Wenn die besten Schweizer ihre Fähigkeiten an der Tour de Suisse besser zur Geltung brächten, wäre das nicht nur in ihrem eigenen Interesse. Erfolge von Einheimischen erhöhen die öffentliche Aufmerksamkeit. Das zeigte sich 2021. Seinerzeit triumphierten auf drei unterschiedlichen Teilstücken erst Küng, dann Bissegger und schliesslich der 2023 tödlich verunglückte Gino Mäder. Gemeinsam lösten sie eine ungeahnte Euphorie aus.

Die Zukunft des Frauenrennens ist offen

Gerade in einem Jahr, in dem die Landesrundfahrt im Schatten der Fussball-EM stattfindet, müssen die Veranstalter um Aufmerksamkeit kämpfen. Erste Indizien deuten zwar auf gute Einschaltquoten hin, doch die wirtschaftlichen Sorgen sind akut. Während beim Männerrennen 2024 ein überschaubares Defizit entstehen dürfte, klafft bei der Finanzierung des Frauenrennens eine alarmierende Lücke.

Die Zukunft der Tour de Suisse Women ist offen. Er gehe davon aus, dass die Veranstaltung 2025 stattfinde, sagte der Renndirektor Olivier Senn am Sonntag.
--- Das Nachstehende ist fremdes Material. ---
Lemma objectURLs_step a w :
  exists added,
    objectURLs (exec (perform a) w) = (added ++ objectURLs w)%list
    /\ (List.length added <= if is_generate a then 1 else 0)%nat.
Proof.
  assert (Same : forall w', objectURLs w' = objectURLs w ->
            exists added, objectURLs w' = (added ++ objectURLs w)%list
                          /\ (List.length added <= 0)%nat).
  { intros w' E. exists []. split; [exact E | apply Nat.le_refl]. }
  destruct a; cbn [perform is_generate].
  - unfold exec, click_generate. rewrite bind_gets.
    destruct (isGenerating w); [exists []; split; [reflexivity | cbn; lia]|].
    rewrite generateBeat_exec. cbn [snd]. unfold after_generateBeat.
    destruct fetched as [r|reason];
      [|exists []; split; [destruct w; reflexivity | cbn; lia]].
    destruct (ok r);
      [|exists []; split; [destruct w; reflexivity | cbn; lia]].
    destruct (blob r) as [b|reason];
      [|exists []; split; [destruct w; reflexivity | cbn; lia]].
    exists [(("blob:" ++ decimal (List.length (objectURLs w)))%string, b)].
    split; [|cbn; lia].
    destruct (Midi_new b) as [midi|reason]; destruct w; reflexivity.
  - apply Same. unfold exec, click_play. rewrite bind_gets.
    destruct (negb (isBeatReady w)); [reflexivity|].
    rewrite togglePlayback_exec. destruct w; reflexivity.
  - apply Same. unfold exec, click_download. rewrite bind_gets.
    destruct (negb (isBeatReady w)); [reflexivity|].
    rewrite downloadBeat_exec.
    destruct (midiUrl w) as [[|c u]|]; reflexivity.
  - apply Same. destruct w; reflexivity.
  - apply Same. destruct w; reflexivity.
  - apply Same. destruct w; reflexivity.
  - apply Same. destruct w; reflexivity.
Qed.

(** X14.  Object URLs are never revoked: after any sequence of actions
    the earlier bindings are all still there, and at most one was added
    per Generate. *)
Theorem object_urls_only_grow (l : list action) (w : World) :
  exists added,
    objectURLs (run l w) = (added ++ objectURLs w)%list
    /\ (List.length added <= List.length (filter is_generate l))%nat.
Proof.
  revert w. induction l as [|a l IH]; intros w.
  - exists []. split; [reflexivity | cbn; lia].
  - cbn [run]. destruct (IH (exec (perform a) w)) as (added & E & L).
    destruct (objectURLs_step a w) as (one & S & L1).
    exists (added ++ one)%list. rewrite E, S, <- app_assoc.
    split; [reflexivity|]. rewrite length_app. cbn [filter].
    destruct (is_generate a); cbn [List.length]; lia.
Qed.



(** ** Runs that overlap *)

Lemma generateBeat_begin_exec env w :
  generateBeat_begin env w
  = (Returned (mkRun (selectedStyle w) (bpm w) env AwaitAudio), cleaned w).
Proof.
  unfold generateBeat_begin. rewrite bind_gets, bind_gets.
  rewrite (bind_returned _ _ _ _ _ (cleanupAudio_exec w)). reflexivity.
Qed.

Lemma setupSynthsAndSchedule_closed_exec tempo midi w :
  tempo = bpm w ->
  setupSynthsAndSchedule_closed tempo midi w = (Returned tt, configured midi w).
Proof.
  intros ->. unfold setupSynthsAndSchedule_closed, configured.
  unfold new_session at 1. unfold bind at 1.
  rewrite !bind_modify.
  destruct midi as [ts]. cbn [tracks].
  rewrite forEach_tracks. reflexivity.
Qed.

Lemma in_try_thrown body error w w' :
  body w = (Thrown error, w') -> in_try body w = (Returned None, reported error w').
Proof. intros H. unfold in_try. rewrite H. reflexivity. Qed.

Lemma in_try_returned body next w w' :
  body w = (Returned next, w') -> in_try body w = (Returned next, w').
Proof. intros H. unfold in_try. rewrite H. reflexivity. Qed.

Lemma resume_audio s t env w :
  env_audio env = Fulfilled tt ->
  generateBeat_resume (mkRun s t env AwaitAudio) w
  = (Returned (Some (mkRun s t env AwaitFetch)),
     set_songTitle None
       (set_midiUrl None
          (set_isBeatReady false
             (set_isGenerating true
                (set_console (console w ++ ["Audio context started"])
                   (set_context_running true w)))))).
Proof.
  intros H. unfold generateBeat_resume. cbn [run_at run_env]. rewrite H.
  reflexivity.
Qed.

Lemma resume_audio_rejected s t env error w :
  env_audio env = Rejected error ->
  generateBeat_resume (mkRun s t env AwaitAudio) w = (Thrown error, w).
Proof.
  intros H. unfold generateBeat_resume. cbn [run_at run_env]. rewrite H.
  reflexivity.
Qed.

Lemma resume_fetch_failed s t env error w :
  fetch_fails (env_fetched env) error ->
  generateBeat_resume (mkRun s t env AwaitFetch) w
  = (Returned None, reported error w).
Proof.
  intros H. unfold generateBeat_resume. cbn [run_at run_env].
  apply in_try_thrown.
  destruct (env_fetched env) as [r|reason]; cbn in H.
  - destruct H as [Hok ->]. cbn [await]. rewrite bind_ret, Hok. reflexivity.
  - subst. reflexivity.
Qed.

Lemma resume_fetch s t env r w :
  env_fetched env = Fulfilled r -> ok r = true ->
  generateBeat_resume (mkRun s t env AwaitFetch) w
  = (Returned (Some (mkRun s t env (AwaitBlob r))),
     set_songTitle
       (Some (replace ".mid" "" (suggested_filename s (Content_Disposition r))))
       w).
Proof.
  intros H Hok. unfold generateBeat_resume. cbn [run_at run_env run_style].
  apply in_try_returned. rewrite H. cbn [await]. rewrite bind_ret, Hok.
  reflexivity.
Qed.

Lemma resume_blob_failed s t env r error w :
  blob r = Rejected error ->
  generateBeat_resume (mkRun s t env (AwaitBlob r)) w
  = (Returned None, reported error w).
Proof.
  intros H. unfold generateBeat_resume. cbn [run_at run_env].
  apply in_try_thrown. rewrite H. reflexivity.
Qed.

Lemma resume_blob s t env r b w :
  blob r = Fulfilled b ->
  generateBeat_resume (mkRun s t env (AwaitBlob r)) w
  = (Returned (Some (mkRun s t env (AwaitArrayBuffer b))),
     set_midiUrl
       (Some ("blob:" ++ decimal (List.length (objectURLs w)))%string)
       (set_objectURLs
          ((("blob:" ++ decimal (List.length (objectURLs w)))%string, b)
             :: objectURLs w) w)).
Proof.
  intros H. unfold generateBeat_resume. cbn [run_at run_env].
  apply in_try_returned. rewrite H. reflexivity.
Qed.

Lemma resume_buffer_failed s t env b error w :
  env_Midi_new env b = Rejected error ->
  generateBeat_resume (mkRun s t env (AwaitArrayBuffer b)) w
  = (Returned None, reported error w).
Proof.
  intros H. unfold generateBeat_resume. cbn [run_at run_env].
  apply in_try_thrown. rewrite H. reflexivity.
Qed.

Lemma resume_buffer s t env b midi w :
  env_Midi_new env b = Fulfilled midi -> t = bpm w ->
  generateBeat_resume (mkRun s t env (AwaitArrayBuffer b)) w
  = (Returned None,
     set_isGenerating false (set_isBeatReady true (configured midi w))).
Proof.
  intros H Ht. unfold generateBeat_resume. cbn [run_at run_env run_bpm].
  apply in_try_returned. rewrite H. cbn [await]. rewrite bind_ret.
  rewrite (bind_returned _ _ _ _ _
             (setupSynthsAndSchedule_closed_exec t midi w Ht)).
  reflexivity.
Qed.

Lemma generateBeat_run_exec env w :
  env_audio env = Fulfilled tt ->
  generateBeat_run env w
  = (Returned tt, after_generateBeat (env_fetched env) (env_Midi_new env) w).
Proof.
  intros Ha. unfold generateBeat_run.
  rewrite (bind_returned _ _ _ _ _ (generateBeat_begin_exec env w)).
  cbn [generateBeat_finish].
  rewrite (bind_returned _ _ _ _ _ (resume_audio _ _ _ _ Ha)).
  unfold after_generateBeat.
  destruct (env_fetched env) as [r|reason] eqn:Hf.
  2:{ rewrite (bind_returned _ _ _ _ _
                 (resume_fetch_failed _ _ env reason _
                    ltac:(rewrite Hf; reflexivity))).
      destruct w; reflexivity. }
  destruct (ok r) eqn:Hok.
  2:{ rewrite (bind_returned _ _ _ _ _
                 (resume_fetch_failed _ _ env "Error: Generation failed" _
                    ltac:(rewrite Hf; split; [exact Hok | reflexivity]))).
      destruct w; reflexivity. }
  rewrite (bind_returned _ _ _ _ _ (resume_fetch _ _ env r _ Hf Hok)).
  destruct (blob r) as [b|reason] eqn:Hb.
  2:{ rewrite (bind_returned _ _ _ _ _
                 (resume_blob_failed _ _ env r reason _ Hb)).
      destruct w; reflexivity. }
  rewrite (bind_returned _ _ _ _ _ (resume_blob _ _ env r b _ Hb)).
  destruct (env_Midi_new env b) as [midi|reason] eqn:Hm.
  2:{ rewrite (bind_returned _ _ _ _ _
                 (resume_buffer_failed _ _ env b reason _ Hm)).
      destruct w; reflexivity. }
  match goal with
  | |- bind (generateBeat_resume (mkRun ?s ?t _ _)) _ ?W = _ =>
      assert (Ht : t = bpm W) by (destruct w; reflexivity);
      rewrite (bind_returned _ _ _ _ _ (resume_buffer s t env b midi W Hm Ht))
  end.
  destruct w; reflexivity.
Qed.

Lemma bind_returns {A B} (P : B -> Prop) (m : M A) (k : A -> M B) :
  (forall a w b w', k a w = (Returned b, w') -> P b) ->
  forall w b w', bind m k w = (Returned b, w') -> P b.
Proof.
  intros H w b w'. unfold bind. destruct (m w) as [[a|e] w1].
  - apply H.
  - discriminate.
Qed.

Lemma in_try_returns (P : option Run -> Prop) body :
  P None ->
  (forall w o w', body w = (Returned o, w') -> P o) ->
  forall w o w', in_try body w = (Returned o, w') -> P o.
Proof.
  intros HN H w o w'. unfold in_try.
  destruct (body w) as [[o1|e] w1] eqn:E.
  - intros [= <- <-]. apply (H _ _ _ E).
  - intros [= <- _]. exact HN.
Qed.

Lemma resume_progress r w r' w' :
  generateBeat_resume r w = (Returned (Some r'), w') ->
  (awaits_left (run_at r') < awaits_left (run_at r))%nat
  /\ run_env r' = run_env r /\ run_style r' = run_style r
  /\ run_bpm r' = run_bpm r.
Proof.
  set (P := fun o : option Run =>
              match o with
              | Some r' =>
                  (awaits_left (run_at r') < awaits_left (run_at r))%nat
                  /\ run_env r' = run_env r /\ run_style r' = run_style r
                  /\ run_bpm r' = run_bpm r
              | None => True
              end).
  intros H. change (P (Some r')). revert H.
  generalize (Some r') as o. intros o. revert w o w'.
  unfold generateBeat_resume.
  destruct r as [s t env [| |resp|b]]; cbn [run_at run_env run_style run_bpm] in *.
  - repeat (apply bind_returns; intros ?).
    intros w o w' [= <- _]. subst P. cbn. repeat split. lia.
  - apply in_try_returns; [exact I|].
    repeat (apply bind_returns; intros ?).
    intros w o w' [= <- _]. subst P. cbn. repeat split. lia.
  - apply in_try_returns; [exact I|].
    repeat (apply bind_returns; intros ?).
    intros w o w' [= <- _]. subst P. cbn. repeat split. lia.
  - apply in_try_returns; [exact I|].
    repeat (apply bind_returns; intros ?).
    intros w o w' [= <- _]. exact I.
Qed.

Lemma page_run_idle n w :
  page_run (repeat (Settle 0) n) (mkPage w []) = mkPage w [].
Proof. induction n as [|n IH]; [reflexivity | exact IH]. Qed.

Lemma page_run_alone n r w :
  (awaits_left (run_at r) <= n)%nat ->
  page_run (repeat (Settle 0) n) (mkPage w [r])
  = mkPage (exec (generateBeat_finish n r) w) [].
Proof.
  revert r w. induction n as [|n IH]; intros r w Hn.
  - destruct (run_at r); cbn in Hn; lia.
  - cbn [repeat page_run page_step world in_flight nth_error].
    unfold exec. cbn [generateBeat_finish]. unfold bind at 1.
    destruct (generateBeat_resume r w) as [[[r'|]|e] w'] eqn:E;
      cbn [update_run snd].
    + apply resume_progress in E. apply IH. lia.
    + apply page_run_idle.
    + apply page_run_idle.
Qed.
Garantiert sei dies jedoch nicht. Senn richtete einen Appell an potenzielle Sponsoren sowie an die Politik: Gefragt sei nicht nur, die Bedeutung des Frauensports zu betonen, sondern ihn auch tatsächlich finanziell zu unterstützen.

Immerhin gelang es Senn und seinen Mitstreitern, die durchgehende Fernsehübertragung des Rennens zu retten. Wegen der Ukraine-Friedenskonferenz auf dem Bürgenstock waren weiträumige Gebiete im Wallis zur Sicherheitszone erklärt worden, was während der Etappe nach Blatten den Einsatz von Helikoptern infrage stellte. SRF war laut Senn drauf und dran, an jenem Tag auf Live-Bilder zu verzichten. Erst spät gelang es, unerfreuliche wirtschaftliche Konsequenzen zu vermeiden.

Für die an vielen Fronten geforderten Organisatoren sind engagierte Auftritte wie jener von Elise Chabbey am Col de la Croix von enormer Bedeutung. Sie generieren Spannung und wecken Sympathien. 2025, wenn die Rundfahrt in Küssnacht am Rigi startet, können die Männer wieder nachziehen.